Mansfield Correctional Institution
- Interactive map of Mansfield Correctional Institution
- Location: 1150 North Main Street Mansfield, Ohio;
- Status: open
- Security class: mixed security
- Capacity: 2523
- Opened: 1990
- Managed by: Ohio Department of Rehabilitation and Correction
- Director: Timothy McConahay

= Mansfield Correctional Institution =

Prison in Ohio, United States

Mansfield Correctional Institution (MANCI) is an Ohio Department of Rehabilitation and Correction mixed-security state prison for men, located at 1150 North Main Street in Mansfield, Ohio, adjacent to the property of the historic Ohio State Reformatory. Ohio's Richland Correctional Institution is also located in Mansfield.

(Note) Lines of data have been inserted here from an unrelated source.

(* ===== verification/StructTree.v ===== *)
(** * The tree of a large client

    Models crdt/client_struct_tree.go: the B+ tree that replaces the slice of the
    structs of a client once it is large. This file has the nodes and the operations
    that work along a path to the root: lookup, the insertion of a sibling with the
    splitting of branches, the rebalancing of leaves and branches.

    A leaf has an address, its items, and the cached count and end clock; a branch has
    its children. The parent pointers of the code are the path from a leaf to the root,
    one frame of left and right siblings per branch. *)
From stdpp Require Import list.
From Stdlib Require Import ZArith Lia.
From S2P Require Import Prelude.
Open Scope nat_scope.

Section Tree.
Context {A : Type}.
(** The exclusive end clock of a struct. *)
Context (fin : A -> Z).
(** [t.leafLimit] and [t.branchLimit]. *)
Context (leafLimit branchLimit : nat).

(** ** Nodes *)
Record aggregate := mkAgg { g_structs : nat; g_endClock : Z }.

Inductive node : Type :=
| Leaf (id : nat) (items : list A) (g : aggregate)
| Branch (children : list node) (g : aggregate).

Definition nodeAgg (t : node) : aggregate := match t with Leaf _ _ g | Branch _ g => g end.

(** [refreshLeaf] and [refreshBranch]. *)
Definition leafAgg (items : list A) : aggregate := mkAgg (length items) (fold_left (fun m a => if (m <? fin a)%Z then fin a else m) items 0%Z).
Definition branchAgg (children : list node) : aggregate :=
  fold_left (fun g c => mkAgg (g_structs g + g_structs (nodeAgg c)) (if (g_endClock g <? g_endClock (nodeAgg c))%Z then g_endClock (nodeAgg c) else g_endClock g)) children (mkAgg 0 0%Z).
Definition mkLeaf (id : nat) (items : list A) : node := Leaf id items (leafAgg items).
Definition mkBranch (children : list node) : node := Branch children (branchAgg children).

Definition minLeaf : nat := (leafLimit + 1) / 2.
Definition minBranch : nat := (branchLimit + 1) / 2.

(** The leaves in order, and the structs. *)
Fixpoint leaves (t : node) : list (nat * list A) :=
  match t with Leaf id items _ => [(id, items)] | Branch cs _ => concat (map leaves cs) end.
Definition flat (ls : list (nat * list A)) : list A := concat ls.*2.

(** ** Paths *)
Definition frame : Type := list node * list node.

Fixpoint locate (id : nat) (t : node) (path : list frame) : option (list A * list frame) :=
  match t with
  | Leaf i items _ => if (i =? id)%nat then Some (items, path) else None
  | Branch cs _ =>
      (fix among (ls rs : list node) : option (list A * list frame) :=
         match rs with
         | [] => None
         | c :: rs' => match locate id c ((ls, rs') :: path) with Some r => Some r | None => among (ls ++ [c]) rs' end
         end) [] cs
  end.

(** [refreshUp] from a node that takes its place under the path. *)
Fixpoint plug (t : node) (path : list frame) : node :=
  match path with [] => t | (ls, rs) :: path' => plug (mkBranch (ls ++ t :: rs)) path' end.

(** [insertSiblingAfter] with [splitBranch]. *)
Fixpoint insertSiblingAfter (left right : node) (path : list frame) : node :=
  match path with
  | [] => mkBranch [left; right]
  | (ls, rs) :: path' =>
      let children := ls ++ left :: right :: rs in
      if length children <=? branchLimit then plug (mkBranch children) path'
      else let split := length children / 2 in insertSiblingAfter (mkBranch (take split children)) (mkBranch (drop split children)) path'
  end.

(** ** Rebalancing *)

(** The left sibling, with those before it. *)
Definition splitLast {B} (l : list B) : option (list B * B) := match reverse l with [] => None | x :: r => Some (reverse r, x) end.

Definition branchChildren (t : node) : option (list node) := match t with Branch cs _ => Some cs | Leaf _ _ _ => None end.
Definition leafParts (t : node) : option (nat * list A) := match t with Leaf id items _ => Some (id, items) | Branch _ _ => None end.
(* ===== verification/StructTreeOps.v ===== *)
(** * The operations of the tree of a large client

    Models the operations of crdt/client_struct_tree.go on the nodes of StructTree.v:
    construction from a slice, appending, insertion, replacement and removal, the
    cursors and the lookups by clock and by position. The list of leaves that the code
    links with [prev] and [next] is the list of their addresses. *)
From stdpp Require Import list.
From Stdlib Require Import ZArith Lia.
From S2P Require Import Prelude StructStore StructTree.
Open Scope nat_scope.

Section Operations.
Context {A : Type} `{AbstractStruct A} `{EqDecision A}.
Context (leafLimit branchLimit : nat) (interpolate : Z -> Z -> Z -> Z).
Abbreviation tnode := (@node A).
Abbreviation minLeaf := (minLeaf leafLimit).

Definition clockOf (a : A) : Z := Clock (getID a).

Record clientStructTree := mkTree {
  ct_root : option tnode;
  ct_chain : list nat;              (* first ... last *)
  ct_structs : nat;
  ct_generation : nat;
  ct_next : nat                     (* the next fresh address *)
}.

(** The address of a leaf, a slot in it, and the generation of the tree. *)
Record treeCursor := mkTreeCursor { tc_leaf : nat; tc_slot : nat; tc_generation : nat }.

Definition emptyTree : clientStructTree := mkTree None [] 0 0 0.

(** The limits that the fixed storage of the nodes allows. *)
Definition newClientStructTree : result clientStructTree :=
  if (leafLimit <? 2) || (65 <=? leafLimit) || (branchLimit <? 3) || (33 <=? branchLimit) then Err ErrPanic else Ok emptyTree.

Definition cursorAt (t : clientStructTree) (leaf slot : nat) : treeCursor := mkTreeCursor leaf slot (ct_generation t).
Lemma awaitReady_ok ctxErr c id i :
  ts !! t = Some (PAwait c id i) -> is_ready r i -> section_ok ts t (awaitReady ctxErr r c id i).
Proof using Hri.
  intros Ht (e' & He' & Hrdy). destruct (awaiting c id i Ht) as (e & He & Hid & Hw).
  assert (e' = e) by congruence. subst e' id.
  destruct (ri_entry _ _ Hri i e He) as [Hinv Htk].
  assert (Hgive : forall f, f <> FHandle ->
    section_ok ts t ('(r, f) ← (r ← dropWaiterLocked r (e_id e) i; Some (r, f));
                     '(r, tk) ← takePoisonedDestroyLocked r i;
                     Some (r, finish_then i tk (fin_kont c (e_id e) i f), []))).
  { intros f Hf. destruct (drop_einv r i e _ He Hinv Hw) as (r1 & e1 & Hd & Hch & Hinv1). rewrite Hd. simpl.
    eapply take_ok; try done.
    - intros kd j Hj. destruct f; simpl; try done; destruct kd; simpl; try done; by rewrite same_ne.
    - destruct f; naive_solver.
    - eapply einv0_ext, Hinv1. intros kd. destruct f; try done; destruct kd; simpl; rewrite ?same_refl; lia. }
  unfold awaitReady, finalizeLocked. rewrite He. simpl.
  destruct ctxErr; [by apply Hgive|]. destruct (poisoned e) eqn:Hp; [by apply Hgive|].
  destruct (e_err e) as [err|] eqn:Herr; [by apply Hgive|]. destruct (closing e) eqn:Hc; [by apply Hgive|].
  set (e2 := set_refs (refs e + 1) (set_claimed true e)).
  assert (Hch2 : changes r (put i e2 r) i e e2) by by apply changes_put.
  assert (He2 : heap (put i e2 r) !! i = Some e2) by (apply list_lookup_insert_eq; by eapply lookup_lt_Some).
  pose proof (total_nonneg r Holder i ts (ri_pc _ _ Hri)) as Hh.
  destruct (drop_einv (put i e2 r) i e2 (fun kd => total kd i ts + keq kd Holder)) as (r1 & e1 & Hd & Hch & Hinv1).
  - done.
  - rewrite (inmap_put r i e) by done. destruct Hinv. split; simpl; rewrite ?Z.add_0_r; auto; try lia; try congruence.
    + intros Hdd. destruct (ei_destroying0 Hdd); congruence.
  - simpl. lia.
  - simpl in Hd. fold e2. rewrite Hd. simpl. eapply take_ok; try done.
    + by eapply changes_trans.
    + intros kd j Hj. destruct kd; simpl; rewrite ?same_ne by done; done.
    + naive_solver.
    + eapply einv0_ext, Hinv1. intros []; simpl; rewrite ?same_refl; lia.
Qed.

Lemma map_entry id i : entries r !! id = Some i -> exists e, heap r !! i = Some e /\ e_id e = id /\
  poisoned e = false /\ done e = false.
Proof using Hri.
  intros Hm. destruct (ri_map _ _ Hri id i Hm) as (e & He & Hid). exists e.
  destruct (ri_entry _ _ Hri i e He) as [[] _]. unfold inmap in ei_map0. rewrite Hid, bool_decide_true in ei_map0 by done.
  symmetry in ei_map0. apply andb_prop in ei_map0 as [?%negb_true_iff ?%negb_true_iff]. done.
Qed.

Lemma acquireLocked_ok c id :
  ts !! t = Some (PAcquireL c id) -> section_ok ts t (acquireLocked r c id).
Proof using Hri.
  intros Ht. unfold acquireLocked. destruct (closed r) eqn:Ecl; [by eapply move_ok|].
  destruct (entries r !! id) as [i|] eqn:Em.
  - destruct (map_entry id i Em) as (e & He & Hid & Hp & Hdn). rewrite He. simpl.
    destruct (ri_entry _ _ Hri i e He) as [Hinv Htk].
    destruct (closing e) eqn:Hc; [by eapply move_ok|].
    eapply change_ok; try done; [by apply changes_put| | |].
    + intros kd j Hj. destruct kd; simpl; rewrite ?same_ne by done; done.
    + exists (set_waiters (waiters e + 1) e). simpl. rewrite list_lookup_insert_eq by by eapply lookup_lt_Some. done.
    + rewrite (inmap_put r i e) by done. pose proof (total_nonneg r Waiter i ts (ri_pc _ _ Hri)).
      split; [|done]. eapply einv0_ext; [|instantiate (1 := fun kd => total kd i ts + keq kd Waiter)].
      { intros []; simpl; rewrite ?same_refl; lia. }
      destruct Hinv. split; simpl; rewrite ?Z.add_0_r; auto; try lia.
  - set (i := length (heap r)). set (r' := mkReg _ _ _ _).
    assert (Hf : heap r !! i = None) by (apply lookup_ge_None_2; done).
    assert (Hi' : heap r' !! i = Some (newEntry id)) by by apply list_lookup_middle.
    assert (Hx : extends r r').
    { intros j ej Hj. exists ej. simpl. rewrite lookup_app_l by by eapply lookup_lt_Some. done. }
    destruct Hri as [He1 He2 He3 He4 He5 He6].
    exists r', (PAwait c id i), [POpen id i]. split; [done|]. split.
    + intros j ej Hj. destruct (decide (j = i)) as [->|Hne].
      * assert (ej = newEntry id) as -> by congruence.
        assert (Hm : inmap r' i (newEntry id) = true) by (apply bool_decide_true; apply lookup_insert_eq).
        assert (Hd : indrain r' i = false).
        { apply bool_decide_false. simpl. intros Hin%He3. lia. }
        rewrite Hm, Hd. split; [|done].
        eapply einv0_ext; [|instantiate (1 := fun kd => keq kd Waiter + keq kd Opener); split; simpl; try done; by right].
        intros kd. simpl. rewrite total_app, (total_insert kd i ts t _ _ Ht), (total_fresh r kd i ts) by done.
        destruct kd; simpl; rewrite ?same_refl; lia.
      * assert (Hj' : heap r !! j = Some ej).
        { simpl in Hj. apply lookup_app_Some in Hj as [?|[Hge Hj]]; [done|].
          apply list_lookup_singleton_Some in Hj as [? _]. unfold i in Hne. lia. }
        assert (Hd : indrain r' j = indrain r j) by done.
        assert (Hm : inmap r' j ej = inmap r j ej).
        { unfold inmap. simpl. destruct (decide (e_id ej = id)) as [->|?].
          - rewrite lookup_insert_eq, Em. rewrite !bool_decide_false; [done|done|congruence].
          - by rewrite lookup_insert_ne. }
        rewrite Hm, Hd. eapply einv_ext, He1, Hj'. intros kd. simpl.
        rewrite total_app, (total_insert kd j ts t _ _ Ht). destruct kd; simpl; rewrite ?same_ne by done; lia.
    + intros id' j Hj. simpl in Hj. apply lookup_insert_Some in Hj as [[<- <-]|[_ Hj]].
      * by exists (newEntry id).
      * apply (extends_known r r' _ _ Hx). by apply He2.
    + intros j Hj. simpl. rewrite length_app. specialize (He3 j Hj). lia.
    + apply list.Forall_app. split; [|apply list.Forall_singleton; by exists (newEntry id)].
      apply list.Forall_insert; [|by exists (newEntry id)].
      eapply list.Forall_impl; [exact He4|]. intros q. by apply pc_ok_extends.
    + simpl. congruence.
    + simpl. congruence.
Qed.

The facility opened in 1990 and has a capacity of 2,523 inmates. In 2005 the state's death row inmates were transferred from Mansfield to the Ohio State Penitentiary in Youngstown, Ohio. Those inmates have since been moved to Chillicothe Correctional Institution.

In July 2013 prisoner James David Myers engineered an escape, using three ladders to scale security fences. He was caught the next day. Four correctional employees were fired in relation to the escape, for infractions ranging from falsifying inventory documents to failing to respond to fence alarms.